*** EXTRACTED INFORMATION ***
(* ===== verification/Vm.v ===== *)
(** * core/vm: the state of the virtual machine

    The [StateDB] interface ([interface.go]), contracts ([contract.go]), the
    [EVM] object with the recorder's [CallStack] and [ExTx] ([evm.go]), and the
    computations over them.  Pointers: the pending nodes of [CallStack] are
    reached from nowhere else until they are popped, so the stack holds values,
    its top first; the jump-destination maps, which contracts share with their
    callers, live in a store of the [EVM] and contracts hold locations.  The map
    of the recorded block hashes, which BLOCKHASH reaches through the state but no
    snapshot covers, is a field of the [EVM] too.  Tracing ([Config.Debug]) is
    off. *)

From S2P Require Import Prelude Common Params Uint256 Machine Tx.

(** ** Results *)

Inductive Res (A : Type) :=
| Done (a : A)
| Crash (p : GoPanic)
| OutOfFuel.
Arguments Done {A} a.
Arguments Crash {A} p.
Arguments OutOfFuel {A}.

#[export] Instance Res_ret : MRet Res := @Done.
#[export] Instance Res_bind : MBind Res :=
  λ A B (k : A → Res B) (m : Res A),
    match m with Done a => k a | Crash p => Crash p | OutOfFuel => OutOfFuel end.

Definition of_go {A} (m : Go A) : Res A :=
  match m with Ret a => Done a | Panic p => Crash p end.

Definition of_run {A} (m : option (Go A)) : Res A :=
  match m with Some m => of_go m | None => OutOfFuel end.

(** A loop that may crash. *)
Fixpoint res_foldl {A B : Type} (body : B → A → Res B) (b : B) (l : list A) : Res B :=
  match l with
  | [] => Done b
  | x :: l => b ← body b x; res_foldl body b l
  end.

(** What a computation that may crash ends with. *)
Definition finishes {A : Type} (P : A → Prop) (m : Res A) : Prop :=
  match m with Done a => P a | Crash _ => True | OutOfFuel => False end.

Lemma finishes_bind {A B : Type} (P : A → Prop) (Q : B → Prop) (m : Res A) (k : A → Res B) :
  finishes P m → (∀ a, P a → finishes Q (k a)) → finishes Q (m ≫= k).
Proof. destruct m; cbn; auto. Qed.

Lemma finishes_go {A : Type} (P : A → Prop) (m : Go A) : (∀ a, m = Ret a → P a) → finishes P (of_go m).
Proof. destruct m; cbn; auto. Qed.

Lemma finishes_foldl {A B : Type} (P : B → Prop) (body : B → A → Res B) b (l : list A) :
  P b → (∀ b x, P b → finishes P (body b x)) → finishes P (res_foldl body b l).
Proof.
  intros Hb Hs. revert b Hb. induction l as [|x l IH]; intros b Hb; [done|].
  eapply finishes_bind; [apply Hs, Hb|exact IH].
Qed.

(** ** interface.go *)

Record Log := {
  log_Address : Address;
  log_Topics : list Hash;
  log_Data : bytes;
  log_BlockNumber : Z;
  log_TxHash : Hash;
  log_TxIndex : Z;
  log_BlockHash : Hash;
  log_Index : Z
}.

Class StateDB (S : Type) := {
  CreateAccount : Address → S → S;
  SubBalance : Address → Z → S → S;
  AddBalance : Address → Z → S → S;
  GetBalance : S → Address → Z;
  GetNonce : S → Address → Z;
  SetNonce : Address → Z → S → S;
  GetCodeHash : S → Address → Hash;
  GetCode : S → Address → bytes;
  SetCode : Address → bytes → S → S;
  GetCodeSize : S → Address → Z;
  AddRefund : Z → S → S;
  SubRefund : Z → S → Go S;
  GetRefund : S → Z;
  GetCommittedState : S → Address → Hash → Hash;
  GetState : S → Address → Hash → Hash;
  SetState : Address → Hash → Hash → S → S;
  Suicide : Address → S → S * bool;
  HasSuicided : S → Address → bool;
  Exist : S → Address → bool;
  Empty : S → Address → bool;
  AddressInAccessList : S → Address → bool;
  SlotInAccessList : S → Address → Hash → bool * bool;
  AddAddressToAccessList : Address → S → S;
  AddSlotToAccessList : Address → Hash → S → S;
  RevertToSnapshot : Z → S → Go S;
  Snapshot : S → S * Z;
  AddLog : Log → S → S;
  AddLogSu : Log → S → S * Log;
  AddPreimage : Hash → bytes → S → S
}.

(** ** Libraries behind the virtual machine: Keccak and the precompiled contracts *)

Record PrecompiledContract := {
  RequiredGas : bytes → Z;
  run_precompile : bytes → bytes * option VmError
}.

Class Externals := {
  Keccak256 : bytes → bytes;
  PrecompiledContractsHomestead : gmap Address PrecompiledContract;
  PrecompiledContractsByzantium : gmap Address PrecompiledContract;
  PrecompiledContractsIstanbul : gmap Address PrecompiledContract;
  PrecompiledContractsBerlin : gmap Address PrecompiledContract
}.

Definition Keccak256Hash `{Externals} (b : bytes) : Hash := BytesToHash (Keccak256 b).
Definition emptyCodeHash `{Externals} : Hash := Keccak256Hash [].

(** ** Chain rules and block context *)

Record Rules := {
  ChainID : Z;
  IsHomestead : bool;
  IsEIP150 : bool;
  IsEIP155 : bool;
  IsEIP158 : bool;
  IsByzantium : bool;
  IsConstantinople : bool;
  IsPetersburg : bool;
  IsIstanbul : bool;
  IsBerlin : bool;
  IsLondon : bool
}.

Record BlockContext := {
  GetHash : Z → Hash;
  Coinbase : Address;
  GasLimit : Z;
  BlockNumber : Z;
  Time : Z;
  Difficulty : Z;
  BaseFee : Z
}.

Record TxContext := { Origin : Address; GasPrice : Z }.

(** ** contract.go: the record *)

Abbreviation loc := nat.

Inductive ContractRef (C : Type) :=
| AccountRef (a : Address)
| OfContract (c : C).
Arguments AccountRef {C} a.
Arguments OfContract {C} c.

Inductive Contract := mkContract {
  CallerAddress : Address;
  caller : ContractRef Contract;
  self : ContractRef Contract;
  jumpdests : loc;
  analysis : option bitvec;
  Code : bytes;
  CodeHash : Hash;
  CodeAddr : option Address;
  Input : bytes;
  Gas : Z;
  value : option Z
}.

(** [ContractRef.Address()]; the [self] of a contract is an [AccountRef]. *)
Fixpoint contract_Address (c : Contract) : Address :=
  match self c with AccountRef a => a | OfContract c' => contract_Address c' end.

Definition ref_Address (r : ContractRef Contract) : Address :=
  match r with AccountRef a => a | OfContract c => contract_Address c end.

Definition set_Gas (c : Contract) (g : Z) : Contract :=
  mkContract (CallerAddress c) (caller c) (self c) (jumpdests c) (analysis c) (Code c) (CodeHash c)
    (CodeAddr c) (Input c) g (value c).
Definition set_Input (c : Contract) (i : bytes) : Contract :=
  mkContract (CallerAddress c) (caller c) (self c) (jumpdests c) (analysis c) (Code c) (CodeHash c)
    (CodeAddr c) i (Gas c) (value c).
Definition set_analysis (c : Contract) (a : option bitvec) : Contract :=
  mkContract (CallerAddress c) (caller c) (self c) (jumpdests c) a (Code c) (CodeHash c)
    (CodeAddr c) (Input c) (Gas c) (value c).

Definition SetCallCode (c : Contract) (addr : option Address) (hash : Hash) (code : bytes) : Contract :=
  mkContract (CallerAddress c) (caller c) (self c) (jumpdests c) (analysis c) code hash
    addr (Input c) (Gas c) (value c).

Definition AsDelegate (c : Contract) : Go Contract :=
  match caller c with
  | OfContract parent =>
      Ret (mkContract (CallerAddress parent) (caller c) (self c) (jumpdests c) (analysis c) (Code c)
             (CodeHash c) (CodeAddr c) (Input c) (Gas c) (value parent))
  | AccountRef _ => Panic TypeAssertion
  end.

Definition GetOp (c : Contract) (n : Z) : Z :=
  if n <? len (Code c) then default STOP (Code c !! Z.to_nat n) else STOP.

(** [UseGas]: the contract, and whether there was enough gas. *)
Definition UseGas (c : Contract) (gas : Z) : Contract * bool :=
  if Gas c <? gas then (c, false) else (set_Gas c (Gas c - gas), true).

(** ** Jump destinations, over the store of the maps *)

Abbreviation JumpMaps := (list (gmap Hash bitvec)).

Definition isCode (m : JumpMaps) (c : Contract) (udest : Z) : Res (JumpMaps * Contract * bool) :=
  match analysis c with
  | Some a => b ← of_go (codeSegment a udest); Done (m, c, b)
  | None =>
      if negb (CodeHash c =? 0) then
        match m !! jumpdests c with
        | None => Crash NilMapWrite
        | Some known =>
            '(m, a) ← match known !! CodeHash c with
                      | Some a => Done (m, a)
                      | None =>
                          a ← of_run (codeBitmap (Code c));
                          Done (<[jumpdests c := <[CodeHash c := a]> known]> m, a)
                      end;
            b ← of_go (codeSegment a udest);
            Done (m, set_analysis c (Some a), b)
        end
      else
        a ← of_run (codeBitmap (Code c));
        b ← of_go (codeSegment a udest);
        Done (m, set_analysis c (Some a), b)
  end.

Definition validJumpdest `{Uint256} (m : JumpMaps) (c : Contract) (dest : Z) : Res (JumpMaps * Contract * bool) :=
  let '(udest, overflow) := Uint64WithOverflow dest in
  if overflow || (len (Code c) <=? udest) then Done (m, c, false)
  else if negb (default 0 (Code c !! Z.to_nat udest) =? JUMPDEST) then Done (m, c, false)
  else isCode m c udest.

(** ** evm.go: the EVM and its interpreter's fields *)

Record EVM (S : Type) := {
  Context : BlockContext;
  TxCtx : TxContext;
  statedb : S;
  depth : Z;
  chainRules : Rules;
  abort : bool;
  callGasTemp : Z;
  CallStack : list InternalTx;
  ExTx : ExternalTx;
  readOnly : bool;
  returnData : bytes;
  jumpmaps : JumpMaps;
  block_hashes : gmap Z Hash;
  hashes_asked : gset Z
}.
Arguments Context {S}. Arguments TxCtx {S}. Arguments statedb {S}. Arguments depth {S}.
Arguments chainRules {S}. Arguments abort {S}. Arguments callGasTemp {S}. Arguments CallStack {S}.
Arguments ExTx {S}. Arguments readOnly {S}. Arguments returnData {S}. Arguments jumpmaps {S}.
Arguments block_hashes {S}. Arguments hashes_asked {S}.

Section evm.
Context {S : Type}.

Definition set_statedb (e : EVM S) (s : S) : EVM S :=
  Build_EVM S (Context e) (TxCtx e) s (depth e) (chainRules e) (abort e) (callGasTemp e)
    (CallStack e) (ExTx e) (readOnly e) (returnData e) (jumpmaps e) (block_hashes e) (hashes_asked e).
Definition set_depth (e : EVM S) (d : Z) : EVM S :=
  Build_EVM S (Context e) (TxCtx e) (statedb e) d (chainRules e) (abort e) (callGasTemp e)
    (CallStack e) (ExTx e) (readOnly e) (returnData e) (jumpmaps e) (block_hashes e) (hashes_asked e).
Definition set_callGasTemp (e : EVM S) (g : Z) : EVM S :=
  Build_EVM S (Context e) (TxCtx e) (statedb e) (depth e) (chainRules e) (abort e) g
    (CallStack e) (ExTx e) (readOnly e) (returnData e) (jumpmaps e) (block_hashes e) (hashes_asked e).
Definition set_recording (e : EVM S) (cs : list InternalTx) (ex : ExternalTx) : EVM S :=
  Build_EVM S (Context e) (TxCtx e) (statedb e) (depth e) (chainRules e) (abort e) (callGasTemp e)
    cs ex (readOnly e) (returnData e) (jumpmaps e) (block_hashes e) (hashes_asked e).
Definition set_readOnly (e : EVM S) (b : bool) : EVM S :=
  Build_EVM S (Context e) (TxCtx e) (statedb e) (depth e) (chainRules e) (abort e) (callGasTemp e)
    (CallStack e) (ExTx e) b (returnData e) (jumpmaps e) (block_hashes e) (hashes_asked e).
Definition set_returnData (e : EVM S) (r : bytes) : EVM S :=
  Build_EVM S (Context e) (TxCtx e) (statedb e) (depth e) (chainRules e) (abort e) (callGasTemp e)
    (CallStack e) (ExTx e) (readOnly e) r (jumpmaps e) (block_hashes e) (hashes_asked e).
Definition set_jumpmaps (e : EVM S) (m : JumpMaps) : EVM S :=
  Build_EVM S (Context e) (TxCtx e) (statedb e) (depth e) (chainRules e) (abort e) (callGasTemp e)
    (CallStack e) (ExTx e) (readOnly e) (returnData e) m (block_hashes e) (hashes_asked e).

Definition set_hashes (e : EVM S) (hashes : gmap Z Hash) (asked : gset Z) : EVM S :=
  Build_EVM S (Context e) (TxCtx e) (statedb e) (depth e) (chainRules e) (abort e) (callGasTemp e)
    (CallStack e) (ExTx e) (readOnly e) (returnData e) (jumpmaps e) hashes asked.

(** [NewContract]: a caller that is a contract shares its map, any other caller
    gets a new one. *)
Definition NewContract (e : EVM S) (caller object : ContractRef Contract) (value : option Z) (gas : Z)
    : EVM S * Contract :=
  let '(e, l) := match caller with
                 | OfContract parent => (e, jumpdests parent)
                 | AccountRef _ => (set_jumpmaps e (jumpmaps e ++ [∅]), length (jumpmaps e))
                 end in
  (e, mkContract (ref_Address caller) caller object l None [] 0 None [] gas value).
End evm.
***
*WORK ITEM*: Every line from the line containing "(** ** Libraries" through the line containing "PrecompiledContractsHomestead : gmap" in the records above must be retyped exactly. Leave out the rest.

*SOLUTION FOR THIS EXERCISE*:
(** ** Libraries behind the virtual machine: Keccak and the precompiled contracts *)

Record PrecompiledContract := {
  RequiredGas : bytes → Z;
  run_precompile : bytes → bytes * option VmError
}.

Class Externals := {
  Keccak256 : bytes → bytes;
  PrecompiledContractsHomestead : gmap Address PrecompiledContract;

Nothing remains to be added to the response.